I was reading a tale, and liking it passably well. It wasn't badly written and it had a bit of panache. But then, out it came. The line was, as written by the author to describe the first-person female narrator's initial penetration by the dashing man who had pursued her so vigorously up the this point in the story, "He dipped his ladle into my punch bowl." And, after that...it...was...over. I was done. I just couldn't stop...seeing it, that awful sentence, hearing it zoom around in my mind like a midget on a dirt-bike inside of one of those latticed iron cages. I just couldn't gone on. I still can't. I can't work. I'm stilling here, waiting for it to leave, hoping it does. And that I can feel good again.

Has this ever happened to you? If so, what was the sentence? Does it haunt you still? Does it ever get better? Tell me it gets better!
 
Have you ever been reading an erotic story, and everything is going swimmingly, then, suddenly, it happens. You read this sentence, this horrible abortion of language, and it's over. It's all over.
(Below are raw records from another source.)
(** * WeatherBot-Persian: the local cache and fetch-orchestration layer

    A shallow embedding of [Storage], [FetchWorker] and the fetch handlers of
    [WeatherApp] from [weather_bot_pyside6_v700.py], and the properties of
    the cache, the history and favourites lists and the cache-or-fetch
    decision.

    Conventions of the embedding.
    - Python values that come from JSON (cache entries, payloads, HTTP
      bodies) are values of [json]; Python's [None] is [JNull].
    - Numbers are exact rationals ([Q]): a Python float is read as the
      rational it denotes, so rounding errors of float arithmetic are not
      modelled.
    - A [str] is the [string] of its UTF-8 bytes; [strip] and [lower]
      follow the Unicode character database, for white space, for the
      lower-case mapping and for the final sigma.
    - The clock [datetime.utcnow().timestamp()] is an explicit argument
      [now]; a handler reads one clock value.
    - A raised exception is a value [Raises e] of [result]; writing a file
      always succeeds and is a field update of the modelled disk. *)

From Stdlib Require Import String Ascii ZArith QArith List Lia.
From Stdlib Require Import DecimalString.
From stdpp Require Import gmap strings list fin_maps.

Local Open Scope string_scope.
Local Open Scope Z_scope.

(** ** Python strings: [str.strip] and [str.lower] *)

Module PyStr.

Local Open Scope N_scope.

(** A [str] is a sequence of Unicode characters; it is kept as its UTF-8
    bytes, which is how a string literal of this file is read.  [chars]
    gives the characters of a string as code points, [utf8] the string
    of a sequence of code points. *)

Definition bytes (s : string) : list N :=
  N_of_ascii <$> list_ascii_of_string s.

Definition of_bytes (l : list N) : string :=
  string_of_list_ascii (ascii_of_N <$> l).

Definition is_cont (b : N) : bool := (128 <=? b) && (b <? 192).

(** The character a byte sequence begins with, and how many bytes after
    the first belong to it; [None] when the first byte does not begin a
    well-formed sequence. *)
Definition head_char (bs : list N) : option (N * nat) :=
  match bs with
  | [] => None
  | b1 :: r1 =>
      if b1 <? 128 then Some (b1, 0%nat)
      else
        match r1 with
        | [] => None
        | b2 :: r2 =>
            if (194 <=? b1) && (b1 <? 224) then
              if is_cont b2
              then Some ((b1 - 192) * 64 + (b2 - 128), 1%nat)
              else None
            else
              match r2 with
              | [] => None
              | b3 :: r3 =>
                  if (224 <=? b1) && (b1 <? 240) then
                    let c := (b1 - 224) * 4096 + (b2 - 128) * 64
                             + (b3 - 128) in
                    if is_cont b2 && is_cont b3 && (2048 <=? c)
                       && negb ((55296 <=? c) && (c <? 57344))
                    then Some (c, 2%nat)
                    else None
                  else
                    match r3 with
                    | [] => None
                    | b4 :: _ =>
                        let c := (b1 - 240) * 262144 + (b2 - 128) * 4096
                                 + (b3 - 128) * 64 + (b4 - 128) in
                        if (240 <=? b1) && is_cont b2 && is_cont b3
                           && is_cont b4 && (65536 <=? c) && (c <? 1114112)
                        then Some (c, 3%nat)
                        else None
                    end
              end
        end
  end.

(** Reading the characters; [skip] counts the bytes still to pass of the
    character read last.  A byte that begins no well-formed sequence is
    passed on as the code point [0xDC00 + b]; no [str] has such bytes. *)
Fixpoint decode_from (skip : nat) (bs : list N) : list N :=
  match bs with
  | [] => []
  | b :: r =>
      match skip with
      | S k => decode_from k r
      | O =>
          match head_char bs with
          | Some (c, k) => c :: decode_from k r
          | None => (56320 + b) :: decode_from 0 r
          end
      end
  end.

Definition decode (bs : list N) : list N := decode_from 0 bs.

Definition encode1 (c : N) : list N :=
  if c <? 128 then [c]
  else if c <? 2048 then [192 + c / 64; 128 + c mod 64]
  else if (56448 <=? c) && (c <? 56576) then [c - 56320]
  else if c <? 65536 then
    [224 + c / 4096; 128 + (c / 64) mod 64; 128 + c mod 64]
  else
    [240 + c / 262144; 128 + (c / 4096) mod 64; 128 + (c / 64) mod 64;
     128 + c mod 64].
I was reading a tale, and liking it passably well. It wasn't badly written and it had a bit of panache. But then, out it came. The line was, as written by the author to describe the first-person female narrator's initial penetration by the dashing man who had pursued her so vigorously up the this point in the story, "He dipped his ladle into my punch bowl." And, after that...it...was...over. I was done. I just couldn't stop...seeing it, that awful sentence, hearing it zoom around in my mind like a midget on a dirt-bike inside of one of those latticed iron cages. I just couldn't gone on. I still can't. I can't work. I'm stilling here, waiting for it to leave, hoping it does. And that I can feel good again.
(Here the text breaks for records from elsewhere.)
(** X2.  When the create request fails, or its answer is not JSON,
    [initialize()] shows the error in the conversation box and stops
    there: no field of the client changes, the microphone is not asked
    for, no stream is opened and nothing is left pending. *)
Theorem initialize_failure_is_shown (w : World) (o : FetchOutcome) (e : string) :
  failure_of o = Some e ->
  exists w',
    initialize_refused o w = Some w' /\
    this w' = this w /\
    pending w' = pending w /\
    tracks w' = tracks w /\
    conversationBox w' = appended (error_element e) (conversationBox w) /\
    since w w' =
      [ConsoleLog "Initializing Server-Side Live Voice Client...";
       Fetch (baseUrl ++ "/session/create")%string NoBody;
       ConsoleError "Failed to initialize Live Voice Client:";
       ConsoleError ("Live Voice Error: " ++ e)%string].
Proof.
  intros Ho.
  destruct w as [c box live opus why pend tsk tim t].
  unfold initialize_refused.
  destruct o as [m|[m|d]]; cbn in Ho; try discriminate; injection Ho as <-;
    evaluate;
    (eexists; split; [reflexivity|]); cbn;
    (repeat split; try reflexivity; try (destruct box; reflexivity));
    observe; reflexivity.
Qed.

Lemma initialize_failure_is_shown_witness :
  exists w',
    initialize_refused (Rejected "Failed to fetch") page = Some w' /\
    this w' = constructor /\
    pending w' = [] /\
    tracks w' = [] /\
    conversationBox w' = Some [error_element "Failed to fetch"] /\
    since page w' =
      [ConsoleLog "Initializing Server-Side Live Voice Client...";
       Fetch (baseUrl ++ "/session/create")%string NoBody;
       ConsoleError "Failed to initialize Live Voice Client:";
       ConsoleError "Live Voice Error: Failed to fetch"].
Proof.
  apply (initialize_failure_is_shown page (Rejected "Failed to fetch") "Failed to fetch").
  reflexivity.
Defined.

(** X3.  When the microphone is refused after the session was created,
    [initialize()] shows the error and does not make the client
    active, but the session stays: the client keeps the session id,
    the event stream it opened stays open, and no request to end the
    session is sent. *)
Theorem refused_microphone_keeps_session (w : World) (d : ResponseData) (e : string) :
  truthy (session_id d) = true ->
  exists w',
    initialize_awaited (Responded (Json d)) (Denied e) w = Some w' /\
    sessionId (this w') = session_id d /\
    eventSource (this w') =
      Some (mkEventSource (session_url (session_id d) "stream") CONNECTING) /\
    isActive (this w') = isActive (this w) /\
    mediaRecorder (this w') = mediaRecorder (this w) /\
    tracks w' = tracks w /\
    conversationBox w' = appended (error_element e) (conversationBox w) /\
    requests (since w w') = [((baseUrl ++ "/session/create")%string, NoBody)] /\
    filter is_close (since w w') = [].
Proof.
  intros Hsid.
  destruct w as [[sid es act rec chunks] box live opus why pend tsk tim t].
  destruct d as [id a x]. cbn in Hsid.
  destruct (truthy_inv _ Hsid) as [c [s ->]].
  unfold initialize_awaited. evaluate.
  eexists. split; [reflexivity|]. cbn.
  repeat split; try (destruct box; reflexivity); observe; reflexivity.
Qed.
Lemma append_length (a b : string) :
  String.length (a ++ b) = (String.length a + String.length b)%nat.
Proof. induction a as [|c a IH]; cbn [append String.length]; [|rewrite IH]; reflexivity. Qed.

Lemma append_cancel_r (a b s : string) : (a ++ s = b ++ s)%string -> a = b.
Proof.
  revert b. induction a as [|c a IH]; intros [|d b] H; cbn [append] in H.
  - reflexivity.
  - apply (f_equal String.length) in H. cbn [String.length] in H.
    rewrite append_length in H. lia.
  - apply (f_equal String.length) in H. cbn [String.length] in H.
    rewrite append_length in H. lia.
  - injection H as -> H. f_equal. auto.
Qed.

Local Abbreviation entry_names results :=
  (map fst (archive_entries save Path_stem results)).
Local Abbreviation stems results :=
  (map (fun entry : stored => Path_stem (snd entry)) results).

Lemma archive_has_original (results : list stored) (name : string) :
  In ("originals/" ++ name)%string (entry_names results)
  <-> In name (map (fun entry : stored => snd entry) results).
Proof.
  induction results as [|[[o r] n] rest IH]; [reflexivity|].
  cbn [archive_entries flat_map app map fst snd In]. rewrite IH. split.
  - intros [H|[H|H]]; [left | discriminate | right; exact H].
    apply (append_cancel_l "originals/"). exact H.
  - intros [->|H]; auto.
Qed.

Lemma archive_has_result (results : list stored) (stem : string) :
  In ("results/" ++ stem ++ "_nobg.png")%string (entry_names results)
  <-> In stem (stems results).
Proof.
  induction results as [|[[o r] n] rest IH]; [reflexivity|].
  cbn [archive_entries flat_map app map fst snd In]. rewrite IH. split.
  - intros [H|[H|H]]; [discriminate | left | right; exact H].
    apply (append_cancel_l "results/") in H.
    apply append_cancel_r in H. exact H.
  - intros [->|H]; auto.
Qed.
Has this ever happened to you? If so, what was the sentence? Does it haunt you still? Does it ever get better? Tell me it gets better!
OMG, thanks for the laugh!! I can't stop! That sentence promises to make me crack up at random times all day long.

I haven't had an experience quite as "shocking" as yours, but some nearly so. Nothing will deflate my balloon faster than clunky language. A story I read recently that was quite beautiful ended in a paragraph that, clunkily (not a word, probably, but that's what seems right), tried to summarize a timeline and events worth about half or more of the story up to that point. My exalted mood just thudded to the ground. I hope the next chapter in the series will send me soaring again, but I was very disappointed. I don't want to identify the writer, who is otherwise quite good. I'll look for other winning examples.
 
This happens so often, and it always feels glaringly obvious when I read it. I find myself wondering HOW on EARTH the author of the story could have thought that was an appropriate description. HOW could they not see how awful and awkward it was.

That said, I really hope I'm not unconsciously doing the same thing in all my stories!

One that really irked me, and which ruined a perfectly good bit of smut was the words "pleasure globes" used in relation to the female characters breasts. *Shudder*.
 
Something I read a few years back pretty much killed the rest of the story. Granted, it was a stroker, little more than a Letters to Penthouse kind of "I never thought this would happen to me" thing.

"With gusto, I dove into her sumptuous fur-burger."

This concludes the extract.